Like Los Angeles' Watts Riot of 1965, the 1992 rioting was sparked by an act of Black citizen police brutality. On March 3, 1991, police officers in Los Angeles, California, stopped a car driven by a 34-year-old African American named Rodney King, who, they said, was speeding. According to the officers, King emerged from his automobile in an aggressive manner that suggested he might have been high on drugs. Before handcuffing King, the police delivered some 56 blows and kicks and a number of shocks from a stun gun to the fallen body of the suspect.
A bystander captured the beating on videotape and within two days the footage was being broadcast on national television. King brought charges of brutality against four of the policemen. The officers, who claimed they acted in self-defense, were tried before a predominantly white jury in a white middle-class suburb of Los Angeles. On April 29, 1992, all four men were acquitted.

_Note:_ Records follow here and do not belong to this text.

Lemma owner_response st sh0 sv so ro s :
  sized T (xb sh0) → well_posed f st → receiving_reply (pc st) ro → sending_reply (ipc sv) so →
  ipi sh0 = false → f (msg st) ≠ [] → (ro = None → s = true) →
  flags (xb sh0) = mk_flags true s true true → xfer T (f (msg st)) so ro (xb sh0) →
  owner_steps st sh0 sv.
Proof using HT Hf Hkm.
  intros Hx Hp Hrr Hsr Hi Hne Hs Hfl Hxf. pose proof Hp as (Hm & Hw & Ho).
  pose proof (nonempty_len _ Hne) as Hlen. pose proof (Hf (msg st)) as Hfb.
  destruct (flags_read _ _ _ _ _ Hfl) as (Hrd & _ & Hst & _).
  destruct ro as [r|]; simpl in Hrr; [|destruct Hrr as [Hwt|E]].
  - intros intr. assert (resp st = None) as Hr by (apply outcome_none; [done|by rewrite Hrr]).
    unfold sync_step. rewrite Hrr.
    destruct (recv_step_xfer T _ HT Hfb so r (xb sh0) Hxf Hrd) as (res & x' & -> & Hgo & Hon).
    simpl. eexists _, _. split; [done|]. destruct (Hon _ _ _ _ Hfl) as [s' Hfl'].
    destruct res as [r'|n b]; simpl in Hgo |- *.
    + apply owner_goto; auto; [by destruct Hgo|].
      by eapply (PResponse _ _ _ _ _ _ so (Some r') s').
    + destruct Hgo as (-> & -> & -> & Hst' & Hx'). case_test; [lia|].
      destruct (flags_read _ _ _ _ _ Hfl') as (_ & _ & Hs' & _).
      split; simpl; auto.
      * split; [exact Hm|]. split; [exact Hw|]. unfold outcome, answer; simpl.
        by destruct (f (msg st)).
      * left. apply PFinish; auto. by rewrite Hfl', <-Hs', Hst'.
  - specialize (Hs eq_refl). subst s. eapply owner_waits; [done..|].
    intros q Hq. apply (PResponse _ _ _ _ _ _ so None true); auto.
    simpl. destruct Hq as [|[_ ->]]; auto.
  - specialize (Hs eq_refl). subst s. intros intr.
    assert (resp st = None) as Hr by (apply outcome_none; [done|by rewrite E]).
    unfold sync_step. rewrite E, Hw, Hst. simpl.
    destruct (recv_data_xfer T _ kmalloc so (xb sh0) Hxf Hlen (Hkm (zlen (f (msg st))) ltac:(lia))) as (r & -> & Hxf' & _).
    eexists _, _. split; [done|]. simpl. rewrite (on_same sh0).
    apply owner_goto; auto. by eapply (PResponse _ _ _ _ _ _ so (Some r) true).
Qed.

Lemma owner_finish st sh0 sv :
  sized T (xb sh0) → well_posed f st →
  ((waits (pc st) ∨ pc st = CStaged) ∧ f (msg st) = [] ∨ pc st = CReset) →
  ipi sh0 = false → ipc sv = IIdle → flags (xb sh0) = mk_flags true false true true →
  owner_steps st sh0 sv.
Proof using.
  intros Hx Hp Hpc Hi Hv Hfl. pose proof Hp as (Hm & Hw & Ho).
  destruct (flags_read _ _ _ _ _ Hfl) as (Hrd & _ & Hst & _).
  destruct Hpc as [[[Hwt|E] Hne]|E].
  - eapply owner_waits; [done..|]. intros q Hq. apply PFinish; auto. left. split; [|done].
    by destruct Hq as [|[_ ->]]; auto.
  - intros intr. assert (resp st = None) as Hr by (apply outcome_none; [done|by rewrite E]).
    unfold sync_step. rewrite E, Hst, andb_false_r. eexists _, _. split; [done|].
    rewrite (on_same sh0). apply owner_goto; auto.
    + unfold answer. by rewrite Hne.
    + apply PFinish; auto.
  - intros intr. unfold sync_step. rewrite E. eexists _, _. split; [done|]. split; simpl; auto.
    + by destruct Hx.
    + split; [exact Hm|]. split; [exact Hw|]. unfold outcome in *. rewrite E in Ho. done.
    + right. split; [done|]. split_and!; auto. by eapply reset_all.
Qed.

Lemma owner_step st sh0 sv :
  sized T (xb sh0) → well_posed f st → phase st (xb sh0) (ipi sh0) sv → owner_steps st sh0 sv.
Proof using HT Hf Hkm.
  intros Hx Hp [? ? ? ?|? ? ? ? ?|so ro s a ? ? ? ?|g Hwt ? ? ? Hfl|Hwt ? ? ? ? ? Hfl|so ro s|? ? ? ?].
  - by apply owner_taken.
  - by apply owner_notify.
  - by eapply owner_request.
  - eapply owner_waits; [done..|]. intros q [?|[? _]]; [|done]. by eapply PReply.
  - eapply owner_waits; [done..|]. intros q [?|[? _]]; [|done]. by apply PReplyStaged.
  - by eapply owner_response.
  - by apply owner_finish.
Qed.

(** *** The server *)

Definition server_ok (st : sync_send) (sh0 : shared) (sv : server) : Prop :=
  ∃ sv' sh', serve_step kmalloc (Some f) sv sh0 = Some (sv', sh') ∧ sized T (xb sh') ∧
    phase st (xb sh') (ipi sh') sv' ∧ xbuf_lock sh' = xbuf_lock sh0.

Lemma server_quiet sv sh0 :
  ipc sv = IIdle → ipi sh0 = false → serve_step kmalloc (Some f) sv sh0 = Some (sv, sh0).
Proof using. intros E Hi. unfold serve_step. by rewrite E, Hi. Qed.

Lemma server_ok_quiet st sh0 sv :
  sized T (xb sh0) → ipc sv = IIdle → ipi sh0 = false → phase st (xb sh0) (ipi sh0) sv →
  server_ok st sh0 sv.
Proof using. intros. exists sv, sh0. split; [by apply server_quiet|done]. Qed.

Lemma complete_reply res : sending_reply (complete_send res) (still_sending res).
Proof using. by destruct res. Qed.

Lemma server_request st sh0 sv so ro s a :
  sized T (xb sh0) → well_posed f st → sending_request (pc st) so →
  receiving_request (ipc sv) (ipi sh0) a ro → flags (xb sh0) = mk_flags true s a false →
  xfer T (msg st) so ro (xb sh0) → server_ok st sh0 sv.
Proof using HT Hkm.
  intros Hx (Hm & Hw & Ho) Hs Hrq Hfl Hxf.
  destruct (flags_read _ _ _ _ _ Hfl) as (Hrd & Hpd & _ & Hac & _).
  destruct ro as [r|]; simpl in Hrq; [|destruct Hrq as [(E & Hi & ->)|[([E|[E|E]] & Hi & ->)|(E & Hi & ->)]]];
    unfold server_ok, serve_step.
  - destruct Hrq as (E & Hi & ->). rewrite E.
    destruct (recv_step_xfer T (msg st) HT ltac:(lia) so r (xb sh0) Hxf Hrd) as (res & x' & -> & Hgo & Hon).
    simpl. eexists _, _. split; [done|]. destruct (Hon _ _ _ _ Hfl) as [s' Hfl'].
    destruct res as [r'|n b]; simpl in Hgo |- *.
    + split; [by destruct Hgo|]. split; [|done].
      by eapply (PRequest _ _ _ _ _ _ so (Some r') s' true).
    + destruct Hgo as (-> & -> & -> & Hst' & Hx').
      destruct (flags_read _ _ _ _ _ Hfl') as (_ & _ & Hs' & _).
      split; [done|]. split; [|done]. apply (PReply _ _ _ _ _ _ GLen); simpl; auto.
      by rewrite Hfl', <-Hs', Hst'.
  - rewrite E, Hi. eexists _, _. split; [done|]. split; [done|]. split; [|done].
    eapply (PRequest _ _ _ _ _ _ so None); [done| |done|done]. right. left. simpl. auto.
  - rewrite E, Hpd. eexists _, _. split; [done|]. split; [done|]. split; [|done].
    eapply (PRequest _ _ _ _ _ _ so None); [done| |done|done]. right. left. simpl. auto.
  - rewrite E, Hac. eexists _, _. split; [done|]. split; [done|]. split; [|done].
    eapply (PRequest _ _ _ _ _ _ so None); [done| |done|done]. right. left. simpl. auto.
  - rewrite E. eexists _, _. split; [done|]. split; [by destruct Hx|]. split; [|done].
    eapply (PRequest _ _ _ _ _ _ so None); [done| |by eapply raise_active|].
    + right. right. simpl. auto.
    + apply (xfer_ext _ _ _ _ _ _ Hxf); try done. simpl. by rewrite staged_raise, orb_false_r.
  - rewrite E, Hac.
    destruct (recv_data_xfer T (msg st) kmalloc so (xb sh0) Hxf ltac:(lia) (Hkm (zlen (msg st)) ltac:(lia)))
      as (r & -> & Hxf' & _).
    eexists _, _. split; [done|]. split; [done|]. split; [|done].
    eapply (PRequest _ _ _ _ _ _ so (Some r)); [done|simpl; auto|done|done].
Qed.

Lemma server_reply st sh0 sv g :
  sized T (xb sh0) → waits (pc st) → reply sv = f (msg st) → ipi sh0 = false →
  ipc sv = KActive ∨ (ipc sv = KStage g ∧ f (msg st) ≠ [] ∧ staging T (f (msg st)) g (xb sh0)) ∨
    (ipc sv = KComplete ∧ f (msg st) = []) →
  flags (xb sh0) = mk_flags true false true false → server_ok st sh0 sv.
Proof using HT.
  intros Hx Hwt Hr Hi Hpc Hfl. destruct (flags_read _ _ _ _ _ Hfl) as (_ & _ & _ & Hac & _).
  unfold server_ok, serve_step. destruct Hpc as [E|[(E & Hne & Hg)|(E & Hne)]]; rewrite E, ?Hac, Hr.
  - eexists _, _. split; [done|]. split; [done|]. split; [|done].
    apply (PReply _ _ _ _ _ _ GLen); auto. right. case_test; simpl; [left|right].
    + split_and!; [done| |done]. by intros E'; rewrite E' in *.
    + split; [done|]. destruct (f (msg st)); [done|simpl in *; lia].
  - destruct (stage_step g (f (msg st)) (xb sh0) Hx Hg (nonempty_len _ Hne)) as (o & x' & -> & Hx' & Ho').
    simpl. eexists _, _. split; [done|]. split; [done|]. split; [|done]. destruct o as [g'|].
    + destruct Ho' as [Hg' Hfl']. apply (PReply _ _ _ _ _ _ g'); simpl; auto. congruence.
    + destruct Ho' as [Hg' ->]. apply PReplyStaged; auto. by eapply raise_staged.
  - rewrite Hne. eexists _, _. split; [done|]. split; [by destruct Hx|]. split; [|done].
    apply PFinish; simpl; auto. by apply (raise_complete _ _ _ _ _ Hfl).
Qed.

Lemma server_reply_staged st sh0 sv :
  sized T (xb sh0) → waits (pc st) → reply sv = f (msg st) → ipi sh0 = false →
  ipc sv = KComplete → f (msg st) ≠ [] → is_staged T (f (msg st)) (xb sh0) →
  flags (xb sh0) = mk_flags true true true false → server_ok st sh0 sv.
Proof using HT.
  intros Hx Hwt Hr Hi E Hne Hs Hfl. unfold server_ok, serve_step. rewrite E, Hr.
  assert (is_staged T (f (msg st)) (raise_flag (xb sh0) XBUF_COMPLETE)) as Hs'.
  { destruct Hs as (? & ? & Hst). split_and!; [done..|]. by rewrite staged_raise, Hst. }
  eexists _, _. split; [done|]. split; [by destruct Hx|]. split; [|done].
  eapply (PResponse _ _ _ _ _ _ _ None true); [by left|apply complete_reply|done..| |].
  - by eapply raise_complete.
  - apply send_rest_start; [by destruct Hx|done|by apply nonempty_len].
Qed.

Lemma server_response st sh0 sv so ro s :
  sized T (xb sh0) → receiving_reply (pc st) ro → sending_reply (ipc sv) so →
  ipi sh0 = false → f (msg st) ≠ [] → (ro = None → s = true) →
  flags (xb sh0) = mk_flags true s true true → xfer T (f (msg st)) so ro (xb sh0) →
  server_ok st sh0 sv.
Proof using HT Hf.
  intros Hx Hrr Hsr Hi Hne Hs Hfl Hxf. destruct so as [so|]; simpl in Hsr.
  - destruct (flags_read _ _ _ _ _ Hfl) as (Hrd & _ & Hst & _).
    unfold server_ok, serve_step. rewrite Hsr.
    destruct (send_step_xfer T _ HT (Hf _) so ro (xb sh0) Hxf Hrd)
      as (res & x' & -> & Hxf' & Hon & Hmono). simpl.
    eexists _, _. split; [done|]. destruct (Hon _ _ _ _ Hfl) as [s' Hfl'].
    split; [by destruct Hxf'|]. split; [|done].
    eapply (PResponse _ _ _ _ _ _ _ ro s'); [done|apply complete_reply|done|done| |done|done].
    intros Hro. destruct (flags_read _ _ _ _ _ Hfl') as (_ & _ & <- & _). apply Hmono.
    rewrite Hst. auto.
  - apply server_ok_quiet; auto. by eapply (PResponse _ _ _ _ _ _ None ro s).
Qed.

Lemma server_step st sh0 sv :
  sized T (xb sh0) → well_posed f st → phase st (xb sh0) (ipi sh0) sv → server_ok st sh0 sv.
Proof using HT Hf Hkm.
  intros Hx Hp Hph. pose proof Hph as Hph'.
  destruct Hph as [? ? ? ?|? ? ? ? ?|so ro s a ? ? ? ?|g Hwt ? ? ? Hfl|Hwt ? ? ? ? ? Hfl|so ro s|? ? ? ?].
  - by apply server_ok_quiet.
  - by apply server_ok_quiet.
  - by eapply server_request.
  - by eapply server_reply.
  - by apply server_reply_staged.
  - by eapply server_response.
  - by apply server_ok_quiet.
Qed.

(** *** Senders that do not own the channel *)

Lemma posed_goto st p :
  well_posed f st → resp st = None →
  (match p with SDone _ | CReset => False | _ => True end) → well_posed f (goto st p).
Proof using.
  intros (Hm & Hw & _) Hr Hp. split; [exact Hm|]. split; [exact Hw|].
  unfold outcome; simpl. by destruct p.
Qed.

(** Where a sender may go that finds [pending] to be [b]. *)
Definition free_next (b : bool) (p q : sync_pc) : Prop :=
  match p with
  | ALock => q = ALock ∨ q = AReady
  | AReady => q = APending
  | APending => q = if b then AUnlock false else AReset
  | AUnlock false => q = AWait
  | AWait => q = AWait ∨ q = ALock
  | AReset => q = ARaise
  | ARaise => q = AUnlock true
  | SDone r => q = SDone r
  | _ => False
  end.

Within two and a half hours of the verdict, a crowd of furious protesters gathered at the corner of Florence and Normandie Streets in South Central Los Angeles and through the next day and night rioting exploded across 50 square miles. At the same time, smaller disturbances were erupting in cities such as San Francisco, California; Seattle, Washington; Atlanta, Georgia; and Pittsburgh, Pennsylvania.
President George Bush called in 4,500 United States Army troops to quell the rioting, which ended on Friday, May 1. In three days of turbulence, more than 50 people were killed, almost 400 injured, and about 17,000 arrested. The city incurred an estimated $1 billion worth of damage. Unlike race riots of the 1960s, the 1992 uprising resulted in considerable Black-on-Black violence as well as the looting of many Black-owned shops.
Korean shopkeepers were also prime targets of the rioters' rage, as one minority community attacked another. Writing about the riot in a 1992 essay "Learning to Talk of Race," philosopher Cornel West suggested "what we witnessed in Los Angeles was the consequence of a lethal linkage of economic decline, cultural decay, and political lethargy in American life. Race was the visible catalyst, not the underlying cause."
In a 1992 interview with the journal Covert Action Information Bulletin, labor historian Mike Davis offered a similar opinion, calling the riot "a hybrid social revolt with three major dimensions. It was a revolutionary democratic protest characteristic of African American history when the major institutions have thwarted demands for equal rights. It was also a major postmodern bread riot—an uprising of not just poor people but particularly of those strata of poor in southern California who've been most savagely affected by the recession [of the early 1990s]. Thirdly it was an inter-ethnic conflict—particularly the systematic destroying and uprooting of Korean stores in the Black community."
The 1992 riot represented a rude awakening for many Americans, who had assumed that after two relatively quiet decades, the days of large-scale urban race riots were a thing of the past.